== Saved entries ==
Lemma TrimRight_prefix s cs :
  exists p, s = TrimRight s cs ++ p /\ Forall (fun c => c ∈ cs) p.
Proof.
  unfold TrimRight. destruct (TrimLeft_suffix (rev s) cs) as (p & Hp & Hf).
  exists (rev p). split; [|by apply Forall_rev].
  rewrite <- rev_app_distr, <- Hp. by rewrite rev_involutive.
Qed.

Lemma TrimRight_last s cs :
  match last (TrimRight s cs) with Some c => c ∉ cs | None => True end.
Proof. unfold TrimRight. rewrite last_rev. apply TrimLeft_head. Qed.

Lemma Trim_trimmed s cs : trimmed (Trim s cs) cs.
Proof.
  unfold Trim, trimmed. split; [|apply TrimRight_last].
  destruct (TrimRight_prefix (TrimLeft s cs) cs) as (p & Hp & _).
  pose proof (TrimLeft_head s cs) as Hh.
  destruct (TrimRight (TrimLeft s cs) cs) as [|c t]; [done|].
  rewrite Hp in Hh. done.
Qed.

Lemma Trim_id s cs : trimmed s cs -> Trim s cs = s.
Proof.
  intros [Hh Hl]. unfold Trim. by rewrite TrimLeft_id, TrimRight_id.
Qed.

(** A trim is the middle of the string, what is cut off being in the cutset. *)
Lemma Trim_decompose s cs :
  exists p q, s = p ++ Trim s cs ++ q /\ Forall (fun c => c ∈ cs) p /\ Forall (fun c => c ∈ cs) q.
Proof.
  destruct (TrimLeft_suffix s cs) as (p & Hp & Hfp).
  destruct (TrimRight_prefix (TrimLeft s cs) cs) as (q & Hq & Hfq).
  exists p, q. split; [|done]. unfold Trim. by rewrite <- Hq.
Qed.

Lemma TrimLeft_app p s cs : Forall (fun c => c ∈ cs) p -> TrimLeft (p ++ s) cs = TrimLeft s cs.
Proof. induction 1 as [|c p Hc _ IH]; simpl; [done|]. by rewrite bool_decide_true. Qed.

(** Padding a trimmed string changes nothing to its trim. *)
Lemma Trim_pad p s q cs :
  Forall (fun c => c ∈ cs) p -> Forall (fun c => c ∈ cs) q -> trimmed s cs ->
  Trim (p ++ s ++ q) cs = s.
Proof.
  intros Hp Hq [Hh Hl]. unfold Trim. rewrite TrimLeft_app by done.
  destruct s as [|c s].
  - simpl. rewrite <- (app_nil_r q), TrimLeft_app by done. done.
  - rewrite TrimLeft_id by done. unfold TrimRight. rewrite rev_app_distr, TrimLeft_app by (by apply Forall_rev).
    rewrite TrimLeft_id, rev_involutive; [done|]. by rewrite head_rev.
Qed.

(** The ends of a join of parts are those of its first and last part. *)
Lemma Join_head part parts sep : part <> [] -> head (Join (part :: parts) sep) = head part.
Proof. intros H. destruct parts; [done|]. rewrite Join_cons by done. by destruct part. Qed.

Lemma Join_last_part parts sep part :
  last parts = Some part -> part <> [] -> last (Join parts sep) = last part.
Proof.
  intros Hl Hp. induction parts as [|p ps IH]; [done|].
  destruct ps as [|p' ps]; [by injection Hl as ->|].
  rewrite Join_cons by done. rewrite !last_app, IH by done.
  destruct (last part) eqn:E; [done|]. by apply last_None in E.
Qed.

(** ** Lemmas: numbers *)

Lemma digits_value_app a s t :
  digits_value a (s ++ t) =
  match digits_value a s with Some v => digits_value v t | None => None end.
Proof.
  revert a. induction s as [|c s IH]; intros a; simpl; [done|].
  destruct (is_digit c); [apply IH | done].
Qed.

Lemma digit_byte n : 0 <= n < 10 -> is_digit (byte_of (48 + n)) = true /\ bval (byte_of (48 + n)) = 48 + n.
Proof.
  intros H. unfold is_digit. rewrite bval_byte_of, Z.mod_small by lia. split; lia.
Qed.

Lemma rev_digits_value fuel n :
  0 <= n < 10 ^ Z.of_nat fuel ->
  digits_value 0 (rev (rev_digits fuel n)) = Some n.
Proof.
  revert n. induction fuel as [|fuel IH]; intros n Hn.
  { simpl in *. f_equal. lia. }
  cbn [rev_digits]. cbn [rev]. rewrite digits_value_app.
  pose proof (Z.mod_pos_bound n 10 ltac:(lia)) as Hm.
  destruct (digit_byte (n mod 10)) as [Hd Hv]; [lia|].
  destruct (Z.ltb_spec n 10) as [Hlt|Hge].
  - cbn [rev digits_value]. rewrite Hd, Hv. rewrite Z.mod_small by lia. f_equal. lia.
  - rewrite IH.
    + cbn [digits_value]. rewrite Hd, Hv. f_equal.
      pose proof (Z.div_mod n 10). lia.
    + rewrite Nat2Z.inj_succ, Z.pow_succ_r in Hn by lia.
      split; [apply Z.div_pos; lia|]. apply Z.div_lt_upper_bound; lia.
Qed.

Lemma rev_digits_first fuel n d ds :
  0 <= n -> rev (rev_digits fuel n) = d :: ds -> is_digit d = true.
Proof.
  revert n d ds. induction fuel as [|fuel IH]; intros n d ds Hn H; [done|].
  cbn [rev_digits rev] in H.
  pose proof (Z.mod_pos_bound n 10 ltac:(lia)) as Hm.
  destruct (Z.ltb_spec n 10) as [Hlt|Hge].
  - simpl in H. injection H as <- <-. by apply digit_byte.
  - destruct (rev (rev_digits fuel (n / 10))) as [|e es] eqn:E.
    + simpl in H. injection H as <- <-. by apply digit_byte.
    + simpl in H. injection H as -> _. eapply (IH (n / 10)); [|done].
      apply Z.div_pos; lia.
Qed.

(** A formatted non-negative [int64] parses back to itself. *)
Lemma ParseInt_Itoa z : 0 <= z < 2 ^ 63 -> ParseInt (Itoa z) = Some z.
Proof.
  intros Hz. unfold Itoa. rewrite (proj2 (Z.ltb_ge z 0)) by lia.
  pose proof (rev_digits_value 20 z ltac:(lia)) as Hv.
  unfold ParseInt. destruct (rev (rev_digits 20 z)) as [|c s] eqn:E.
  { exfalso. cbn [rev_digits rev] in E. by apply app_eq_nil in E as [_ ?]. }
  assert (is_digit c = true) as Hd by (eapply rev_digits_first; [|done]; lia).
  rewrite !bool_decide_false by (intros ->; vm_compute in Hd; done).
  rewrite Hv. rewrite (proj2 (Z.leb_le _ _)), (proj2 (Z.ltb_lt _ _)) by lia. done.
Qed.

(** The digits of a natural number are digits, hence not separators. *)
Lemma rev_digits_all fuel n : 0 <= n -> Forall (fun c => is_digit c = true) (rev_digits fuel n).
Proof.
  revert n. induction fuel as [|fuel IH]; intros n Hn; [constructor|]. cbn [rev_digits].
  pose proof (Z.mod_pos_bound n 10 ltac:(lia)). constructor; [apply digit_byte; lia|].
  destruct (n <? 10); [constructor|]. apply IH, Z.div_pos; lia.
Qed.

Lemma Itoa_digits n : 0 <= n -> Forall (fun c => is_digit c = true) (Itoa n).
Proof.
  intros Hn. unfold Itoa. rewrite (proj2 (Z.ltb_ge n 0)) by lia.
  apply Forall_forall. intros c Hc. apply list_elem_of_In, in_rev, list_elem_of_In in Hc.
  revert c Hc. apply Forall_forall, rev_digits_all; lia.
Qed.

Lemma Itoa_not_nil n : Itoa n <> [].
Proof.
  unfold Itoa. destruct (n <? 0); [done|]. cbn [rev_digits rev]. intros H.
  by apply app_eq_nil in H as [_ ?].
Qed.

Lemma not_in_digits c s :
  Forall (fun c => is_digit c = true) s -> is_digit c = false -> c ∉ s.
Proof. intros Hs Hc Hin. rewrite Forall_forall in Hs. rewrite (Hs _ Hin) in Hc. done. Qed.

Lemma LastIndexByte_app s1 c s2 : c ∉ s2 -> LastIndexByte (s1 ++ c :: s2) c = Some (length s1).
Proof.
  intros Hn. assert (LastIndexByte s2 c = None) as H2.
  { induction s2 as [|d s2 IH]; [done|]. rewrite not_elem_of_cons in Hn. simpl.
    rewrite IH by tauto. rewrite bool_decide_false; [done|]. intros ->. tauto. }
  induction s1 as [|d s1 IH]; simpl.
  - by rewrite H2, bool_decide_true.
  - by rewrite IH.
Qed.

#[export] Hint Resolve Split_not_nil Split_parts Trim_trimmed TrimLeft_head TrimRight_last : gostrings.
#[export] Hint Rewrite Join_Split : gostrings.
Definition blanks : gostring := [" "%char; "009"%char].

(** [MediaTypeParameter.Parse] *)
Definition MediaTypeParameter_Parse (s : gostring) : outcome MediaTypeParameter :=
  match IndexByte s "="%char with
  | None => Throw (Errorf "missing '=' separator"%go)
  | Some equal =>
      let name := Trim (take equal s) blanks in
      if bool_decide (name = []) then Throw (Errorf "invalid empty name"%go) else
      let value := Trim (drop (S equal) s) blanks in
      if bool_decide (value = []) then Throw (Errorf "invalid empty value"%go)
      else Ret (mkParam name value)
  end.

Fixpoint parse_parameters (parts : list gostring) : outcome (list MediaTypeParameter) :=
  match parts with
  | [] => Ret []
  | part :: parts' =>
      p ← wrap_error "invalid parameter"%go (MediaTypeParameter_Parse part);
      ps ← parse_parameters parts';
      Ret (p :: ps)
  end.

(** [MediaType.Parse], of a fresh value. *)
Definition MediaType_Parse (s : gostring) : outcome MediaType :=
  match IndexByte s "/"%char with
  | None => Throw (Errorf "missing '/' separator"%go)
  | Some slash =>
      let mtype := Trim (take slash s) blanks in
      if bool_decide (mtype = []) then Throw (Errorf "invalid empty type"%go) else
      let s := drop (S slash) s in
      let semicolon := IndexByte s ";"%char in
      let subtype := Trim (take (default (length s) semicolon) s) blanks in
      if bool_decide (subtype = []) then Throw (Errorf "invalid empty subtype"%go) else
      match semicolon with
      | None => Ret (mkMedia mtype subtype [])
      | Some i =>
          params ← parse_parameters (Split (drop (S i) s) ";"%char);
          Ret (mkMedia mtype subtype params)
      end
  end.
(* ===== verification/HttpContext.v ===== *)
(** * Requests in progress (pkg/protocols/http/request_context.go,
      pkg/httputils/response_writer.go, header_ops.go, http_version.go,
      access_logger.go)

    The context of a request: what is known of the client and of the target, the
    writer of the response, the variables of format strings, the replies, and the
    access log. *)

From S2P Require Import Prelude GoStrings NetIP HttpHeader NetAddresses FormatString.

Abbreviation vars := (gmap (list ascii) (list ascii)) (only parsing).

(** ** HTTP versions *)

Inductive HTTPVersion := HTTPVersionHTTP10 | HTTPVersionHTTP11 | HTTPVersionHTTP2 | HTTPVersionHTTP3.

#[export] Instance HTTPVersion_eq_dec : EqDecision HTTPVersion.
Proof. solve_decision. Defined.

(** [HTTPVersion.Match] *)
Definition HTTPVersion_Match (v : HTTPVersion) (major minor : Z) : bool :=
  match v with
  | HTTPVersionHTTP10 => (major =? 1) && (minor =? 0)
  | HTTPVersionHTTP11 => (major =? 1) && (minor =? 1)
  | HTTPVersionHTTP2 => major =? 2
  | HTTPVersionHTTP3 => major =? 3
  end.

(** [HTTPVersion.Parse] *)
Definition HTTPVersion_Parse (s : gostring) : outcome HTTPVersion :=
  if bool_decide (s = "HTTP/1.0"%go) then Ret HTTPVersionHTTP10
  else if bool_decide (s = "HTTP/1.1"%go) then Ret HTTPVersionHTTP11
  else if bool_decide (s = "HTTP/2"%go) then Ret HTTPVersionHTTP2
  else if bool_decide (s = "HTTP/3"%go) then Ret HTTPVersionHTTP3
  else Throw (Errorf "invalid HTTP version"%go).

(** ** Operations on header fields *)

Inductive HeaderOpType := HeaderOpTypeSet | HeaderOpTypeAdd | HeaderOpTypeRemove.

Record HeaderOp := mkOp { op_Type : HeaderOpType; op_Name : gostring; op_Value : FormatString }.

(** [HeaderOps.Apply]; [Expand] of the value does not read the header. *)
Fixpoint HeaderOps_Apply (ops : list HeaderOp) (header : Header) (vs : vars) : Header :=
  match ops with
  | [] => header
  | op :: ops' =>
      let value := Expand (op_Value op) vs in
      let header :=
        match op_Type op with
        | HeaderOpTypeSet => Header_Set header (op_Name op) value
        | HeaderOpTypeAdd => Header_Add header (op_Name op) value
        | HeaderOpTypeRemove => Header_Del header (op_Name op)
        end in
      HeaderOps_Apply ops' header vs
  end.

(** ** Requests *)

Record URL := mkURL { u_Scheme : gostring; u_Host : gostring; u_Path : gostring; u_RawQuery : gostring }.

Record Request := mkRequest {
  Method : gostring;
  Req_URL : URL;
  Proto : gostring;
  ProtoMajor : Z;
  ProtoMinor : Z;
  Req_Header : Header;
  Req_Host : gostring;
  RemoteAddr : gostring;
  Req_TLS : bool                (** [TLS != nil] *)
}.

(** Functions of the standard library that produce text. *)
Class GoText := {
  URL_String : URL -> gostring;        (** [url.URL.String] *)
  StatusText : Z -> gostring;          (** [http.StatusText] *)
  Error_String : error -> gostring;    (** [error.Error], with the formatted values *)
  Quote : gostring -> gostring         (** the [%q] verb *)
}.

(** ** Responses

    The [http.ResponseWriter] the server library gives: its header map, and the
    two methods that send. *)
Class HttpWriter (W : Type) := {
  w_Header : W -> Header;
  w_SetHeader : Header -> W -> W;
  w_WriteHeader : Z -> W -> outcome unit * W;
  w_Write : gostring -> W -> Z * option error * W
}.

Record ResponseWriter (W : Type) := mkWriter { Status : Z; BodySize : Z; rw_w : W }.
Arguments mkWriter {W}.
Arguments Status {W}.
Arguments BodySize {W}.
Arguments rw_w {W}.

Definition NewResponseWriter {W} (w : W) : ResponseWriter W := mkWriter 0 0 w.

(** [ResponseWriter.Flush]: the writer below has to be an [http.Flusher]. *)
Class HttpFlusher (W : Type) := { w_Flush : W -> option W }.

Definition Flush {W} `{HttpFlusher W} (rw : ResponseWriter W) : outcome (ResponseWriter W) :=
  match w_Flush (rw_w rw) with
  | Some w => Ret (mkWriter (Status rw) (BodySize rw) w)
  | None => Panic
  end.

(** ** Access loggers *)

(** [AccessLoggerCfg]'s format, and the file the logger has open. *)
Record AccessLogger := mkLogger { al_Format : FormatString; al_file : nat }.

Section writer.
Context {W : Type} `{HttpWriter W}.

Definition rw_Write (data : gostring) : ST (ResponseWriter W) (Z * option error) := fun rw =>
  let '(n, err, w) := w_Write data (rw_w rw) in
  (Ret (n, err), mkWriter (Status rw) (i64 (BodySize rw + n)) w).
(* ===== verification/HttpHandler.v ===== *)
(** * Handlers (pkg/protocols/http/handler.go, Protocol.findHandler and
      Protocol.gcRateLimiters of protocol.go)

    The tree of handlers of a server: the constraints on the requests a handler
    accepts, the settings it gives to the context of a request, and the search for
    the handler of a request. *)

From S2P Require Import Prelude GoStrings HttpHeader NetAddresses RateLimiter FormatString.
From S2P Require Import HttpPath HttpContext.

(** ** Configuration *)

(** A compiled regular expression, as its [MatchString] method. *)
Abbreviation Regexp := (list ascii -> bool) (only parsing).

Record MatchCfg := mkMatch {
  m_TLS : option bool;
  HTTPVersions : list HTTPVersion;
  Methods : list gostring;
  Hosts : list DomainNamePattern;
  HostRegexps : list Regexp;
  HeaderValues : gmap gostring (list gostring);
  HeaderRegexps : gmap gostring (list Regexp);
  Paths : list PathPattern;
  PathRegexps : list Regexp
}.

(** The order in which a [range] loop visits a map: any order of its entries. *)
Class MapRange := {
  range_map : forall V, gmap gostring V -> list (gostring * V);
  range_map_entries : forall V (m : gmap gostring V), range_map V m ≡ₚ map_to_list m
}.
Arguments range_map {_ V}.

(** [MatchCfg.HasPaths] *)
Definition HasPaths (cfg : MatchCfg) : bool :=
  (0 <? len (Paths cfg)) || (0 <? len (PathRegexps cfg)).
(** [setRequestHeaderForwardedFields]; a nil address is printed ["<nil>"]. *)
Definition setRequestHeaderForwardedFields ctx (header : Header) : Header :=
  let addrList := Header_Get header "X-Forwarded-For"%go in
  let addrList := AppendToTokenList addrList [IP_String (default [] (ClientAddress ctx))] in
  let header := Header_Set header "X-Forwarded-For"%go addrList in
  let header := Header_Set header "X-Forwarded-Host"%go (Ctx_Host ctx) in
  Header_Set header "X-Forwarded-Proto"%go (if Req_TLS (Ctx_Request ctx) then "https"%go else "http"%go).

(** [initRequestHeader], for the operations of the configuration. *)
Definition initRequestHeader (ops : list HeaderOp) ctx (header : Header) : Header :=
  let header := deleteRequestHeaderHopByHopFields ctx header in
  let header := deleteRequestUserAgentField header in
  let header := setRequestHeaderForwardedFields ctx header in
  HeaderOps_Apply ops header (Vars ctx).

(** [maybeSetConnectionUpgrade] *)
Definition maybeSetConnectionUpgrade ctx (header : Header) : Header :=
  if len (UpgradeProtocols ctx) =? 0 then header
  else Header_Set (Header_Set header "Connection"%go "upgrade"%go) "Upgrade"%go
         (Join (UpgradeProtocols ctx) ", "%go).

(** [rewriteRequest] and [maybeSetConnectionUpgrade]: the request sent upstream;
    [Clone] copies the header. *)
Definition rewriteRequest (ops : list HeaderOp) ctx (scheme address : gostring) : Request :=
  let req := Ctx_Request ctx in
  let url := mkURL scheme address (u_Path (Req_URL req)) (u_RawQuery (Req_URL req)) in
  mkRequest (Method req) url (Proto req) (ProtoMajor req) (ProtoMinor req)
    (initRequestHeader ops ctx (Req_Header req)) (Req_Host req) (RemoteAddr req) (Req_TLS req).

Definition upstream_request (ops : list HeaderOp) ctx (scheme address : gostring) : Request :=
  let req := rewriteRequest ops ctx scheme address in
  mkRequest (Method req) (Req_URL req) (Proto req) (ProtoMajor req) (ProtoMinor req)
    (maybeSetConnectionUpgrade ctx (Req_Header req)) (Req_Host req) (RemoteAddr req) (Req_TLS req).

(** [isConnectionUpgraded] *)
Definition isConnectionUpgraded ctx (StatusCode : Z) : bool :=
  if negb (StatusCode =? 101) then false
  else
    let connectionField := Header_Get (Req_Header (Ctx_Request ctx)) "Connection"%go in
    bool_decide ("upgrade"%go ∈ SplitTokenList connectionField true).

(** [initResponseHeader]: the fields of the upstream response, visited in the order
    [fields], are added to those already set. *)
Definition add_values (header : Header) (name : gostring) (values : list gostring) : Header :=
  foldl (fun h v => Header_Add h name v) header values.

Definition initResponseHeader (ops : list HeaderOp) ctx (fields : list (gostring * list gostring))
  (header : Header) : Header :=
  HeaderOps_Apply ops (foldl (fun h '(name, vs) => add_values h name vs) header fields) (Vars ctx).
End proxy.

(** ** FastCGI parameters *)

Record FastCGIActionCfg := mkFastCGICfg {
  fc_Parameters : gmap gostring gostring;
  fc_Path : gostring;
  DefaultScript : gostring
}.

(** [http.Request.BasicAuth]: the user name. *)
Definition request_BasicAuth (auth : gostring) : option gostring :=
  if (len auth <? 6) || negb (bool_decide (map lower_byte (take 6 auth) = "basic "%go)) then None
  else
    data ← base64_Decode (drop 6 auth);
    let '(username, _, ok) := Cut data ":"%char in
    if ok then Some username else None.

Definition header_parameter `{GoUnicode} (name : gostring) : gostring :=
  "HTTP_"%go ++ ToUpper (map (fun c => if bool_decide (c = "-"%char) then "_"%char else c) name).

Section fastcgi.
Context {W A : Type} `{GoUnicode}.
Implicit Type ctx : RequestContext W A.

(** The script and the path of a request: [scriptRE] is [FindString] of the regular
    expression of the configuration. *)
Definition script_and_path (cfg : FastCGIActionCfg) (scriptRE : option (gostring -> gostring))
  (subpath : gostring) : gostring * gostring :=
  let subpath := if bool_decide (subpath = []) then DefaultScript cfg else subpath in
  match scriptRE with
  | None => (subpath, "/"%go)
  | Some FindString =>
      let m := FindString ("/"%go ++ subpath) in
      if bool_decide (m = []) then (subpath, "/"%go)
      else (TrimPrefix m "/"%go, path_Join "/"%go (TrimPrefix subpath m))
  end.

(** The map of [requestParameters]; the loops over the request's header and the
    configuration visit them in the orders [fields] and [configured]. *)
Definition request_parameters (cfg : FastCGIActionCfg) (scriptRE : option (gostring -> gostring))
  (buildId : gostring) (serverPort reqBodySize : Z)
  (fields : list (gostring * list gostring)) (configured : list (gostring * gostring)) ctx
  : gmap gostring gostring :=
  let req := Ctx_Request ctx in
  let header := Req_Header req in
  let '(scriptName, pathInfo) := script_and_path cfg scriptRE (Subpath ctx) in
  let basePath := if bool_decide (fc_Path cfg = []) then "/"%go else fc_Path cfg in
  let addr := IP_String (default [] (ClientAddress ctx)) in
  let params : gmap gostring gostring := list_to_map [
    ("CONTENT_LENGTH"%go, Itoa reqBodySize);
    ("CONTENT_TYPE"%go, Header_Get header "Content-Type"%go);
    ("GATEWAY_INTERFACE"%go, "CGI/1.1"%go);
    ("PATH_INFO"%go, pathInfo);
    ("PATH_TRANSLATED"%go, path_Join basePath pathInfo);
    ("QUERY_STRING"%go, u_RawQuery (Req_URL req));
    ("REMOTE_ADDR"%go, addr);
    ("REMOTE_HOST"%go, addr);
    ("REQUEST_METHOD"%go, ToUpper (Method req));
    ("SCRIPT_NAME"%go, scriptName);
    ("SERVER_NAME"%go, Ctx_Host ctx);
    ("SERVER_PORT"%go, Itoa serverPort);
    ("SERVER_PROTOCOL"%go, Proto req);
    ("SERVER_SOFTWARE"%go, "boulevard/"%go ++ buildId);
    ("SCRIPT_FILENAME"%go, path_Join basePath scriptName)] in
  let authorization := Header_Get header "Authorization"%go in
  let params :=
    let '(scheme, _, ok) := Cut authorization " "%char in
    if ok then <["AUTH_TYPE"%go := scheme]> params else params in
  let params :=
    match request_BasicAuth authorization with
    | Some username => <["REMOTE_USER"%go := username]> params
    | None => params
    end in
  let params :=
    foldl (fun ps '(name, values) => <[header_parameter name := Join values ", "%go]> ps) params fields in
  foldl (fun ps '(name, value) => <[name := value]> ps) params configured.

(** [requestParameters]: the pairs in the order a range over the map gives. *)
Definition requestParameters `{MapRange} (cfg : FastCGIActionCfg) (scriptRE : option (gostring -> gostring))
  (buildId : gostring) (serverPort reqBodySize : Z) ctx : list (gostring * gostring) :=
  range_map (request_parameters cfg scriptRE buildId serverPort reqBodySize
    (range_map (Req_Header (Ctx_Request ctx))) (range_map (fc_Parameters cfg)) ctx).
End fastcgi.

(** ** Paths: lemmas *)

(** An element [path.Clean] keeps. *)
Definition normal (s : gostring) : Prop := s <> [] /\ s <> "."%go /\ s <> ".."%go /\ plain_segment s.

#[export] Instance normal_dec s : Decision (normal s).
Proof. unfold normal, plain_segment. apply _. Defined.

== INSTRUCTIONS FOR THE TASK ==
For this exercise, output exactly the lines above from the line with "pose proof (TrimLeft_head s cs) as Hh." to the line with "(** The ends", counting both, and leave out the rest.

== SOLUTION BELOW ==
  pose proof (TrimLeft_head s cs) as Hh.
  destruct (TrimRight (TrimLeft s cs) cs) as [|c t]; [done|].
  rewrite Hp in Hh. done.
Qed.

Lemma Trim_id s cs : trimmed s cs -> Trim s cs = s.
Proof.
  intros [Hh Hl]. unfold Trim. by rewrite TrimLeft_id, TrimRight_id.
Qed.

(** A trim is the middle of the string, what is cut off being in the cutset. *)
Lemma Trim_decompose s cs :
  exists p q, s = p ++ Trim s cs ++ q /\ Forall (fun c => c ∈ cs) p /\ Forall (fun c => c ∈ cs) q.
Proof.
  destruct (TrimLeft_suffix s cs) as (p & Hp & Hfp).
  destruct (TrimRight_prefix (TrimLeft s cs) cs) as (q & Hq & Hfq).
  exists p, q. split; [|done]. unfold Trim. by rewrite <- Hq.
Qed.

Lemma TrimLeft_app p s cs : Forall (fun c => c ∈ cs) p -> TrimLeft (p ++ s) cs = TrimLeft s cs.
Proof. induction 1 as [|c p Hc _ IH]; simpl; [done|]. by rewrite bool_decide_true. Qed.

(** Padding a trimmed string changes nothing to its trim. *)
Lemma Trim_pad p s q cs :
  Forall (fun c => c ∈ cs) p -> Forall (fun c => c ∈ cs) q -> trimmed s cs ->
  Trim (p ++ s ++ q) cs = s.
Proof.
  intros Hp Hq [Hh Hl]. unfold Trim. rewrite TrimLeft_app by done.
  destruct s as [|c s].
  - simpl. rewrite <- (app_nil_r q), TrimLeft_app by done. done.
  - rewrite TrimLeft_id by done. unfold TrimRight. rewrite rev_app_distr, TrimLeft_app by (by apply Forall_rev).
    rewrite TrimLeft_id, rev_involutive; [done|]. by rewrite head_rev.
Qed.

(** The ends of a join of parts are those of its first and last part. *)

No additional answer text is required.